EEG on Pediatric patients.

Performing EEG's on pediatric patients is often challenging for the the technician, as well as the parents, child and the pediatric neurologist who will interpret the EEG recording. An Ideal EEG is performed with limited patient movement in a sound insulated dark room where the patient is initially awake and allowed to fall asleep. Any slight movements of the patient head can introduce noise into the recording making it sometimes uninterpretable and inconclusive. Also, the awake and sleep states of the mind are very important to record in an EEG. If you think a two year old is going to sit through this for at least 20 minutes without dificulty then you are mistaken. Also, the proper application of the minimum of 22 electrodes ( except for neonates ) involves rigorous scrubbing of the scalp at each electrode site with a q-tip and exfoliating gel.
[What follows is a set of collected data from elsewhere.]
(** * proxy-checker: the probing engine, the statistics, the line parser and
      the CSV export of [proxy_checker.py] and [proxy_checker_cli.py]

    The development embeds the Python code shallowly.  A Python [str] is a
    sequence of Unicode code points, a Python number is an [int] or a
    [float] (IEEE 754 binary64, Rocq's primitive floats), the network and the
    clock are explicit inputs of a probe, and a batch run is a labelled
    transition system whose runs are the possible completion orders. *)

From Stdlib Require Import ZArith NArith List String Ascii Bool Lia Permutation.
From Stdlib Require Import Sorted.
From Stdlib Require Import Floats.
Import ListNotations.

Set Implicit Arguments.
Set Warnings "-inexact-float".

(* ================================================================== *)
(** * Python values *)

(** ** Strings: sequences of code points *)

Definition pystr := list N.

(** Decoding of the UTF-8 bytes of a literal of this file into code points,
    so that the literals of the source can be written as they are. *)
Fixpoint utf8 (bs : list N) : pystr :=
  match bs with
  | [] => []
  | b0 :: r0 =>
    if (b0 <? 128)%N then b0 :: utf8 r0
    else match r0 with
    | [] => []
    | b1 :: r1 =>
      if (b0 <? 224)%N then ((b0 - 192) * 64 + (b1 - 128))%N :: utf8 r1
      else match r1 with
      | [] => []
      | b2 :: r2 =>
        if (b0 <? 240)%N
        then ((b0 - 224) * 4096 + (b1 - 128) * 64 + (b2 - 128))%N :: utf8 r2
        else match r2 with
        | [] => []
        | b3 :: r3 =>
          ((b0 - 240) * 262144 + (b1 - 128) * 4096
           + (b2 - 128) * 64 + (b3 - 128))%N :: utf8 r3
        end
      end
    end
  end.

Definition u (s : string) : pystr :=
  utf8 (map N_of_ascii (list_ascii_of_string s)).

(** [a == b] on strings. *)
Fixpoint str_eqb (a b : pystr) : bool :=
  match a, b with
  | [], [] => true
  | x :: a', y :: b' => (x =? y)%N && str_eqb a' b'
  | _, _ => false
  end.

(** [s.startswith(p)]. *)
Fixpoint startswith (s p : pystr) : bool :=
  match p, s with
  | [], _ => true
  | y :: p', x :: s' => (x =? y)%N && startswith s' p'
  | _ :: _, [] => false
  end.

(** Membership of a code point in a table of inclusive ranges. *)
Fixpoint in_ranges (c : N) (t : list (N * N)) : bool :=
  match t with
  | [] => false
  | (lo, hi) :: t' => ((lo <=? c) && (c <=? hi))%N || in_ranges c t'
  end.

(** [str.isspace] on one character: the characters [str.strip()] removes. *)
Definition whitespace_table : list (N * N) :=
  [(9, 13); (28, 32); (133, 133); (160, 160); (5760, 5760); (8192, 8202);
   (8232, 8233); (8239, 8239); (8287, 8287); (12288, 12288)]%N.

Definition isspace (c : N) : bool := in_ranges c whitespace_table.

Fixpoint lstrip (s : pystr) : pystr :=
  match s with
  | [] => []
  | c :: s' => if isspace c then lstrip s' else s
  end.

Definition rstrip (s : pystr) : pystr := rev (lstrip (rev s)).

(** [s.strip()]. *)
Definition strip (s : pystr) : pystr := rstrip (lstrip s).

(** [s.split(sep)] for a separator of one character; the empty string splits
    into one empty piece. *)
Fixpoint split (sep : N) (s : pystr) : list pystr :=
  match s with
  | [] => [[]]
  | c :: s' =>
    if (c =? sep)%N then [] :: split sep s'
    else match split sep s' with
         | [] => [[c]]
         | piece :: rest => (c :: piece) :: rest
         end
  end.

Definition NL : N := 10.
Definition COMMA : N := 44.

(** Decimal digits of a natural number, most significant first. *)
Fixpoint uint_chars (d : Decimal.uint) : pystr :=
  match d with
  | Decimal.Nil => []
  | Decimal.D0 d' => 48%N :: uint_chars d'
  | Decimal.D1 d' => 49%N :: uint_chars d'
  | Decimal.D2 d' => 50%N :: uint_chars d'
  | Decimal.D3 d' => 51%N :: uint_chars d'
  | Decimal.D4 d' => 52%N :: uint_chars d'
  | Decimal.D5 d' => 53%N :: uint_chars d'
  | Decimal.D6 d' => 54%N :: uint_chars d'
  | Decimal.D7 d' => 55%N :: uint_chars d'
  | Decimal.D8 d' => 56%N :: uint_chars d'
  | Decimal.D9 d' => 57%N :: uint_chars d'
  end.

Definition digits_of_N (n : N) : pystr := uint_chars (N.to_uint n).

(** [str(z)] for an [int]. *)
Definition str_of_int (z : Z) : pystr :=
  (if (z <? 0)%Z then u "-" else []) ++ digits_of_N (Z.abs_N z).

(** ** Numbers: [int] and [float] *)

Inductive pynum : Type :=
| PInt (z : Z)
| PFloat (f : float).

(** Results of operations that can raise. *)
Inductive pyres (A : Type) : Type :=
| Ok (a : A)
| ZeroDivisionError.
Arguments ZeroDivisionError {A}.

Definition bind {A B : Type} (r : pyres A) (k : A -> pyres B) : pyres B :=
  match r with
  | Ok a => k a
  | ZeroDivisionError => ZeroDivisionError
  end.

Notation "x <- r ;; k" := (bind r (fun x => k))
  (at level 61, r at next level, right associativity).

(** [float(z)]: the nearest double, ties to even. *)
Definition float_of_Z (z : Z) : float :=
  SF2Prim (binary_normalize prec emax z 0 false).

Definition to_float (x : pynum) : float :=
  match x with
  | PInt z => float_of_Z z
  | PFloat f => f
  end.

(** [x + y] and [x * y]: on two [int]s the result is an [int], otherwise the
    [int] operand is converted and the result is a [float]. *)
Definition py_add (x y : pynum) : pynum :=
  match x, y with
  | PInt a, PInt b => PInt (a + b)
  | _, _ => PFloat (to_float x + to_float y)
  end.

Definition py_sub (x y : pynum) : pynum :=
  match x, y with
  | PInt a, PInt b => PInt (a - b)
  | _, _ => PFloat (to_float x - to_float y)
  end.

Definition py_mul (x y : pynum) : pynum :=
  match x, y with
  | PInt a, PInt b => PInt (a * b)
  | _, _ => PFloat (to_float x * to_float y)
  end.

Definition is_zero (x : pynum) : bool :=
  match x with
  | PInt z => (z =? 0)%Z
  | PFloat f => (f =? 0)%float
  end.

(** [x / y], true division: always a [float], and [ZeroDivisionError] on a
    zero divisor of either type.  Two [int]s are divided as doubles, which is
    the correctly rounded quotient Python computes as long as both are below
    [2^53] in magnitude, as the list lengths divided below are. *)
Definition py_truediv (x y : pynum) : pyres pynum :=
  if is_zero y then ZeroDivisionError
  else Ok (PFloat (to_float x / to_float y)).

(** The exact order of an [int] and a [float]; [None] when the float is a NaN. *)
Definition compare_int_float (z : Z) (f : float) : option comparison :=
  match Prim2SF f with
  | S754_nan => None
  | S754_infinity s => Some (if s then Gt else Lt)
  | S754_zero _ => Some (z ?= 0)%Z
  | S754_finite s m e =>
    let v := if s then Z.neg m else Z.pos m in
    Some (if (0 <=? e)%Z then (z ?= v * 2 ^ e)%Z
          else (z * 2 ^ (- e) ?= v)%Z)
  end.

(** [x < y]. *)
Definition py_lt (x y : pynum) : bool :=
  match x, y with
  | PInt a, PInt b => (a <? b)%Z
  | PFloat a, PFloat b => (a <? b)%float
  | PInt a, PFloat b =>
    match compare_int_float a b with Some Lt => true | _ => false end
  | PFloat a, PInt b =>
    match compare_int_float b a with Some Gt => true | _ => false end
  end.

(** [x > y]. *)
Definition py_gt (x y : pynum) : bool := py_lt y x.

(** [sum(xs)]: left to right from the [int] 0, each addition rounded on its
    own, as CPython does up to version 3.11 (from 3.12 on [sum] carries a
    correction term along when it adds [float]s). *)
Definition py_sum (xs : list pynum) : pynum := fold_left py_add xs (PInt 0).

(** [min(xs, default=d)] and [max(xs, default=d)]: the first smallest (largest)
    element, a later element replacing the current one only when it compares
    strictly below (above) it. *)
Definition py_min (xs : list pynum) (d : pynum) : pynum :=
  match xs with
  | [] => d
  | x :: xs' => fold_left (fun best y => if py_lt y best then y else best) xs' x
  end.

Definition py_max (xs : list pynum) (d : pynum) : pynum :=
  match xs with
  | [] => d
  | x :: xs' => fold_left (fun best y => if py_gt y best then y else best) xs' x
  end.

(** ** [format(x, ".2f")] *)

(** [p / q] rounded to the nearest integer, ties to even ([p >= 0], [q > 0]). *)
Definition round_half_even (p q : Z) : Z :=
  let d := (p / q)%Z in
  let r := (p mod q)%Z in
  if (2 * r <? q)%Z then d
  else if (q <? 2 * r)%Z then (d + 1)%Z
  else if Z.even d then d else (d + 1)%Z.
Many pediatric patients are unable to tolerate this application procedure leaving the test open to an inaccurate study if performed without proper preparation. In extreme cases pediatric patients have to be sedated. A good simulation to try on you child is to place 22 pieces of 1 inch square paper on the patient's head at evenly spaced intervals as though you were decorating a Christmas tree. Before applying each piece of paper, scrub the area rigorously with a q-tip and some apricot scrub or other exfoliating compound. Then apply vaseline to each piece of paper and adhere it to that location of the scalp that you have scrubbed. In most cases, the electrode of a routine EEG is merely held on by vaseline textured compound paste which can be dislodged with very little effort. Performing this test takes patients and skill of the technician and help form the parents or guardians of the child so that he may cooperate for the test. It is a team effort.